As expected, energy was quite high at school as the students eagerly anticipated the main event of the day: the annual Fun Run.
The first indication that this day was destined to be a bit of a lost cause was when I was walking to class after the first bell and another teacher stopped me to fill me in on the misadventures of one of my students. Sheesh, the day had just officially started and already there were problems.
The fun continued when my class entered the room. Their Fun Run t-shirts were waiting for them on their desks.
"Put on your shirts and get ready for the run. We have to be out there in 15 minutes," I informed them. All around the room, exuberant third graders began to put on their shirts.
"I'm not going to wear this shirt," came a loud voice from the center of the room. I'd recognize that voice anywhere.
I walked over to K's desk.
"You need to put on your shirt," I repeated, trying my best to be patient. "We need to get ready for the Fun Run. Everyone's participating."
"I'm not participating. I didn't get any pledges. I'm not participating."
Ugh. This was going nowhere fast.
"Put on your shirt," I said one more time as I walked away.
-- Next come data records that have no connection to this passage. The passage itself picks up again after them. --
Lemma poll_expired_wp dst d budget t :
  tunn_ok t -> budget_ok budget -> len dst <= usize_max -> d = rollback_of (tunn_timers t) ->
  wp (poll_expired now eph dst d budget) (fun r t' => polled t t' /\ emitted (len dst) budget r t' /\
    demands_kept d (want_handshake (tunn_timers t)) r t' /\ (r = TErr ConnectionExpired -> t' = t) /\ ring_step (sessions t) (sessions t')) t.
Proof.
  intros Hok Hb Hdst Hd. unfold poll_expired. wp_steps. apply wp_if; intros _; wp_steps; [split_and!; try done; reflexivity|].
  apply tick_persistent_wp. set (t1 := set_tunn_timers _ _).
  assert (timers_step (tunn_timers t) (tunn_timers t1)) as Hs.
  { etrans; [|apply timers_set_tick]. by apply timers_same. }
  assert (polled t t1) as Hp1.
  { etrans; [apply (polled_timers (tm_set_persistent_keepalive_due false (tunn_timers t)))|apply polled_timers]; intros []; [by split|].
    by apply Hs. }
  wp_use send_keepalive_wp; [by apply Hp1|done|done| |].
  - rewrite Hd. unfold rollback_ok, rollback_of. cbv zeta beta iota. rewrite (ts_current _ _ Hs). apply (tk_ticks _ (to_timers _ Hok)).
  - intros r t2 (Hp2 & He2 & Hk2 & Hne & Hr2). split_and!; try done. by etrans.
Qed.

Lemma timers_advance v (tm : Timers R) :
  ticks tm TimeCurrent <= v -> timers_ok tm -> timers_ok (set_tick TimeCurrent v tm).
Proof.
  intros Hv [Ht Hs Ha]. assert (ticks (set_tick TimeCurrent v tm) TimeCurrent = v) as Hc by (cbn; apply fn_lookup_insert).
  split; [|done|].
  - intros m. rewrite Hc. cbn. pose proof (Ht TimeCurrent). destruct (decide (TimeCurrent = m)) as [<-|Hne];
      [rewrite fn_lookup_insert; lia|rewrite fn_lookup_insert_ne by done; pose proof (Ht m); lia].
  - rewrite Hc. eapply List.Forall_impl; [|exact Ha]. intros x Hx. cbv beta in Hx. lia.
Qed.

(** The poll, as far as its demands: time moves, sessions age. *)
Definition poll_started t t1 : Prop :=
  let time_now := monotonic_now now (tunn_timers t) in
  polled t t1 /\ ticks (tunn_timers t1) TimeCurrent = time_now /\
  rollback_of (tunn_timers t1) = rollback_of (tunn_timers t) /\
  want_handshake (tunn_timers t1) = want_handshake (tunn_timers t) /\ handshake t1 = handshake t /\
  packet_queue t1 = packet_queue t /\
  forall i, 0 <= i < N_SESSIONS ->
    zget (sessions t1) i = if expired_slot time_now t i then Some None else zget (sessions t) i.

Lemma poll_started_wp {A} (k : Z -> M R A) (Q : A -> Tunn R -> Prop) (b : bool) t :
  tunn_ok t -> (forall t1, poll_started t t1 -> wp (k (monotonic_now now (tunn_timers t))) Q t1) ->
  wp ((if b then modify (fun t => set_rate_limiter (reset_count now (rate_limiter t)) t) else mreturn tt) &;
      let* time_now := gets (fun t => monotonic_now now (tunn_timers t)) in
      upd_timers (set_tick TimeCurrent time_now) &; update_session_timers time_now &; k time_now) Q t.
Proof.
  intros Hok HQ. set (time_now := monotonic_now now (tunn_timers t)) in *. wp_steps.
  eapply (wp_mono _ (fun _ t1 => exists l, t1 = set_rate_limiter l t)).
  { apply wp_if; intros _; wp_steps; [by eexists|]. exists (rate_limiter t). by destruct t. }
  intros _ t1 [l ->]. wp_steps. set (t1 := set_tunn_timers _ _).
  assert (ticks (tunn_timers t) TimeCurrent <= time_now) as Hn by (unfold time_now, monotonic_now; lia).
  assert (polled t t1) as Hp1 by (etrans; [apply (polled_limiter l)|]; apply polled_timers; by apply timers_advance).
  assert (ticks (tunn_timers t1) TimeCurrent = time_now) as Hc1 by (cbn; apply fn_lookup_insert).
  pose proof (po_ok _ _ Hp1 Hok) as Hok1. pose proof (tk_ticks _ (to_timers _ Hok) TimeCurrent).
  wp_use update_session_timers_wp; [done|]. intros _ t2 Ha. apply HQ. split_and!.
  - etrans; [exact Hp1|]. eapply aged_polled; [|exact Hc1|exact Ha|done]. lia.
  - destruct Ha as (ss & tms & o & -> & _). cbn. apply fn_lookup_insert.
  - destruct Ha as (ss & tms & o & -> & _). unfold rollback_of. cbn. by rewrite fn_lookup_insert_ne.
  - destruct Ha as (ss & tms & o & -> & _). done.
  - destruct Ha as (ss & tms & o & -> & _). done.
  - destruct Ha as (ss & tms & o & -> & _). done.
  - intros i Hi. destruct Ha as (ss & tms & o & -> & _ & _ & Hg). destruct (Hg i Hi) as [Hs _]. cbn in Hs |- *. rewrite Hs.
    rewrite bool_decide_eq_true_2 by (by apply all_slots). done.
Qed.

Lemma gone_stays ss ss' i : ring_shrink ss ss' -> zget ss i = Some None -> zget ss' i = Some None.
Proof.
  intros [Hl Hs] Hg. destruct (zget_in ss' i) as [[s|] Hg']; [rewrite Hl; by eapply zget_Some| |done].
  destruct (Hs i s Hg') as (s0 & Hg0 & _). congruence.
Qed.

Lemma ring_step_get ss ss' i s : ring_step ss ss' -> zget ss i = Some (Some s) ->
  exists s', zget ss' i = Some (Some s') /\ slot_step (Some s) (Some s').
Proof.
  unfold zget. destruct (i <? 0); [done|]. intros Hs Hg. destruct (Forall2_lookup_l _ _ _ _ _ Hs Hg) as ([s'|] & Hg' & Hst); [by exists s'|done].
Qed.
Fortunately, the girl sitting next to K somehow managed to convince him to put it on, so he was ready to go when it was time to line up.
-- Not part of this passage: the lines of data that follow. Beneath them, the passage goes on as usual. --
(* ===== verification/TunnConfig.v ===== *)
(** Construction and reconfiguration of a tunnel ([noise/mod.rs]), and the
    report of an operation ([noise/op_report.rs]). *)

From stdpp Require Import functions.
From S2P Require Import Prelude Budget Instant Crypto Rand Tags Packet Session RateLimiter Amnezia Framing.
From S2P Require Import Handshake Imitation Timers OpReport Tunn.

Definition PEER_HANDSHAKE_RATE_LIMIT : Z := 10.

Section Config.
Context `{Crypto} {R : Type} `{RngCore R} `{PrefixFillers R} `{ImitationEnv}.
Implicit Types t : Tunn R.

(** What the constructors draw from the operating system. *)
Record TunnSeed := {
  seed_handshake_rng : R;
  seed_jitter_rng : R;
  seed_stamper : TimeStamper;
  seed_limiter : LimiterSeed;
}.

Definition tunn_new (now : Z) (seed : TunnSeed) (static_private peer_static_public : bytes) (psk : option bytes)
    (keepalive : option Z) (index : Z) (limiter : option RateLimiter) (obf : ObfuscationRanges) (c : AmneziaConfig)
  : result ConfigError (Tunn R) :=
  match check_header_protection_nonce c with
  | Err e => Err e
  | Ok _ =>
      let static_public := x25519_public static_private in
      Ok {|
        handshake := handshake_new static_private static_public peer_static_public (wrap32 (Z.shiftl index 8)) psk obf
                       (seed_stamper seed) (seed_handshake_rng seed);
        sessions := zreplicate N_SESSIONS None;
        current := 0;
        packet_queue := [];
        tunn_timers := timers_new now keepalive (match limiter with None => true | Some _ => false end) (seed_jitter_rng seed);
        tx_bytes := 0;
        rx_bytes := 0;
        amnezia := c;
        auto_imitation := auto_default;
        pending_amnezia_junk := None;
        rate_limiter := match limiter with
          | Some l => l
          | None => limiter_new (seed_limiter seed) static_public PEER_HANDSHAKE_RATE_LIMIT now
          end;
        udp_window := DEFAULT_UDP_WINDOW;
        meta := op_default;
      |}
  end.

Definition drop_sessions : M R unit :=
  modify (set_sessions (zreplicate N_SESSIONS None)) &; upd_meta all_sessions_removed.

Definition set_static_private (now : Z) (seed : LimiterSeed) (static_private static_public : bytes)
    (limiter : option RateLimiter) : M R unit :=
  upd_timers (tm_set_should_reset_rr (match limiter with None => true | Some _ => false end)) &;
  modify (set_rate_limiter (match limiter with
    | Some l => l | None => limiter_new seed static_public PEER_HANDSHAKE_RATE_LIMIT now end)) &;
  let* h := gets handshake in
  let* h := lift (handshake_set_static_private static_private static_public h) in
  modify (set_handshake h) &;
  modify (set_auto_imitation auto_default) &;
  drop_sessions.

Definition redraw_tunable_timers : M R unit :=
  let* awg := gets (fun t => timers (amnezia t)) in
  let* retransmit := draw (retransmit_timeout awg) in
  let* keepalive := draw (timers_keepalive awg) in
  let* new_handshake := draw (new_handshake_timeout awg) in
  let* j := draw_jitter in
  let* rekey_after := draw (key_refresh_sending awg) in
  let* refresh_receive := draw (key_refresh_receiving awg) in
  let* max_retrans := draw (max_retransmissions awg) in
  let* j2 := draw_jitter in
  upd_timers (fun tm => tm_set_refresh_receive_current refresh_receive (tm_set_rekey_after_current rekey_after
    (tm_set_new_handshake_current (new_handshake + j) (tm_set_keepalive_current keepalive
    (tm_set_max_retransmissions_current max_retrans (tm_set_retransmit_current (retransmit + j2) tm)))))).

Definition restart_pending_burst : M R unit :=
  let* pending := gets pending_amnezia_junk in
  match pending with
  | None => mreturn tt
  | Some old =>
      modify (set_pending_amnezia_junk None) &;
      let* p := new_pre_handshake_burst (last_packet_at old) (reset_expired_timers old) in
      modify (set_pending_amnezia_junk (Some p))
  end.

(** What reconfiguring does to the Auto evidence and a learned mode. *)
Definition reconfigured_auto (obf : ObfuscationRanges) (c : AmneziaConfig) t : AutoImitation :=
  let a := auto_imitation t in
  if negb (bool_decide (protocol (imitation (amnezia t)) = ProtoAuto)) || negb (bool_decide (protocol (imitation c) = ProtoAuto))
  then auto_default
  else if negb (bool_decide (amnezia t = c)) || negb (bool_decide (hs_obf (handshake t) = obf)) then
    let a := clear_pending a in
    match learned a with
    | Some p => if negb (bool_decide (protocol (imitation (resolve_imitation c p)) = p)) then set_learned None a else a
    | None => a
    end
  else a.

Definition apply_obfuscation (obf : ObfuscationRanges) (c : AmneziaConfig) : M R unit :=
  let* a := gets (reconfigured_auto obf c) in
  modify (set_auto_imitation a) &;
  let* old := gets amnezia in
  let timers_changed := negb (bool_decide (timers old = timers c)) in
  let burst := pending_burst_change old c in
  upd_handshake (set_obf obf) &;
  modify (set_amnezia c) &;
  (match burst with BurstRestart => restart_pending_burst | BurstKeep => mreturn tt end) &;
  (if timers_changed then redraw_tunable_timers else mreturn tt).

Definition try_set_obfuscation (obf : ObfuscationRanges) (c : AmneziaConfig) : M R (result ConfigError unit) :=
  match check_header_protection_nonce c with
  | Err e => mreturn (Err e)
  | Ok _ => apply_obfuscation obf c &; mreturn (Ok tt)
  end.

Definition set_obfuscation (obf : ObfuscationRanges) (c : AmneziaConfig) : M R unit :=
  try_set_obfuscation obf c &; mreturn tt.

Definition reset_udp_window : M R unit := modify (set_udp_window DEFAULT_UDP_WINDOW).
Definition begin_new_path : M R Z :=
  let* w := gets udp_window in modify (set_udp_window DEFAULT_UDP_WINDOW) &; mreturn w.
Definition restore_udp_window (window : Z) : M R unit := modify (set_udp_window window).
Definition discard_imitation_hint : M R unit := modify (fun t => set_auto_imitation (clear_pending (auto_imitation t)) t).

Definition set_mtu (mtu : Z) (c : AmneziaConfig) : AmneziaConfig := {|
  init_packet_junk_size := init_packet_junk_size c; response_packet_junk_size := response_packet_junk_size c;
  cookie_packet_junk_size := cookie_packet_junk_size c; transport_packet_junk_size := transport_packet_junk_size c;
  pre_handshake_junk := pre_handshake_junk c; imitation := imitation c;
  suppress_pre_handshake := suppress_pre_handshake c; header_protection := header_protection c;
  content_padding_addition := content_padding_addition c; content_padding_mtu := mtu;
  timers := timers c; random_trailers := random_trailers c; disable_cookies := disable_cookies c |}.
Definition set_content_padding_mtu (mtu : Z) : M R unit := modify (fun t => set_amnezia (set_mtu mtu (amnezia t)) t).

Definition tunn_set_persistent_keepalive (keepalive : option Z) : M R unit := upd_timers (set_persistent_keepalive keepalive).
Definition tunn_set_persistent_keepalive_range (low high : Z) : M R bool :=
  match normalize_persistent_keepalive_range low high with
  | Some range => upd_timers (set_persistent_keepalive_range range) &; mreturn true
  | None => mreturn false
  end.
Definition persistent_keepalive_range t : option (Z * Z) :=
  if persistent_keepalive_on (tunn_timers t) then Some (persistent_keepalive (tunn_timers t)) else None.

Definition effective_psk (psk : option bytes) : bytes := from_option id (zeros 32) psk.

Definition set_preshared_key (psk : option bytes) : M R unit :=
  let* old := gets (fun t => preshared_key (hs_params (handshake t))) in
  let unchanged := bool_decide (effective_psk old = effective_psk psk) in
  upd_handshake (handshake_set_preshared_key psk) &;
  if unchanged then mreturn tt else drop_sessions.

(** ** Reports *)

Record OpEntry := { entry_op_seq : Z; entry_selected_serial : Z }.

Record OpReport := {
  rp_input_kind : ReportKind;
  rp_output_kind : ReportKind;
  rp_events : Z;
  rp_state : Z;
  rp_op_seq : Z;
  rp_burst_due_ms : Z;
}.

Definition selected_session_serial t : Z :=
  let slot := current t mod N_SESSIONS in
  match session_at t (current t) with
  | Some _ => from_option id 0 (zget (slot_serial (meta t)) slot)
  | None => 0
  end.

Definition begin_op : M R OpEntry :=
  upd_meta (fun o => op_set_output_kind RkNone (op_set_input_kind RkNone (op_set_events 0
    (op_set_op_seq (wrap64 (op_seq o + 1)) o)))) &;
  gets (fun t => {| entry_op_seq := op_seq (meta t); entry_selected_serial := selected_session_serial t |}).

Definition flag (b : bool) (v : Z) : Z := if b then v else 0.

Definition state_snapshot t : Z :=
  Z.lor (flag (has_current_session t) ST_SESSION_CURRENT)
  (Z.lor (flag (has_initiation_pending (handshake t)) ST_INITIATION_PENDING)
  (Z.lor (flag (handshake_is_expired (handshake t)) ST_HANDSHAKE_EXPIRED)
  (Z.lor (flag (negb (len (packet_queue t) =? 0)) ST_QUEUE_NONEMPTY)
  (Z.lor (flag (match pending_amnezia_junk t with Some _ => true | None => false end) ST_BURST_PENDING)
         (flag (has_cookie (handshake t)) ST_COOKIE_HELD))))).

Definition burst_due_ms (now : Z) t : Z :=
  match pending_amnezia_junk t with
  | None => BURST_DUE_NONE
  | Some p =>
      match last_packet_at p with
      | None => 0
      | Some last =>
          let remaining := sat_sub (burst_delay t p) (duration_since now last) in
          if remaining =? 0 then 0 else Z.min ((remaining + 999999) / 1000000) BURST_DUE_MAX
      end
  end.

Definition finish_op (now : Z) t (entry : OpEntry) (r : TunnResult) : OpReport := {|
  rp_input_kind := input_kind (meta t);
  rp_output_kind := if is_network r then output_kind (meta t) else RkNone;
  rp_events := if selected_session_serial t =? entry_selected_serial entry then events (meta t)
               else Z.lor (events (meta t)) EV_CURRENT_SESSION_CHANGED;
  rp_state := state_snapshot t;
  rp_op_seq := entry_op_seq entry;
  rp_burst_due_ms := burst_due_ms now t;
|}.
End Config.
I should have known it wouldn't end there. Watching the excited runners take off around the course, one runner caught my eye. There was K in the middle of the track, waddling like a one hundred year-old duck.
At the end of the race, everyone excitedly shared the number of laps they completed.
"I got 36!"
"I got 43!"
"I got 50!"
"I did 6."
Not bad for a one hundred year-old duck, I suppose.
After taking a class photo, we returned to our classroom for some much needed water, snacks, and rest. Maybe now that the kids had gotten some exercise and had a little recovery time, we would be able to get some work done.
"Mrs. Regan, my knee really hurts. I can barely walk," B said, with a wounded look on her face. She had told me the same thing immediately after the run, so I knew I wasn't going to be able to convince her that she would recover if she just sat down and rested for a bit. With a sigh, I reached for the health pass, filled it out and handed it to her, sending her on her merry way to the office.
"Mrs. Regan. . ." came another voice. "I have a blister."
Lifting up her foot, N slipped it out of her shoe to reveal her injury.
"You're not wearing socks," I pointed out.
"I know. We were in a real hurry this morning."
How do you not have time for socks? I wondered. Looking at her sad, woe-is-me face, I could see there was no way she would be satisfied with simply putting a band-aid on it. One more health pass and student number two was on her way to the office.
Even with two casualties, the show must go on.
"Okay, everybody, time to get out your math homework to correct," I said.
Looking around the room to make sure everyone did in fact have their math in front of them, I notice L. There he was, sitting quietly, ready to correct his homework, the paper cup from the water handed out at the run hanging off his ear.
Okay, a little strange, but we had just finished the run, so he was probably still just feeling the rush of the endorphins. Or something like that. I didn't really have a plausible explanation for why the cup reappeared on his ear after lunch and again after the final recess.
I have to say, though, that despite the resistance, the injuries, and the slightly odd behavior afterward, the Fun Run was indeed a fun event. For the most part anyway.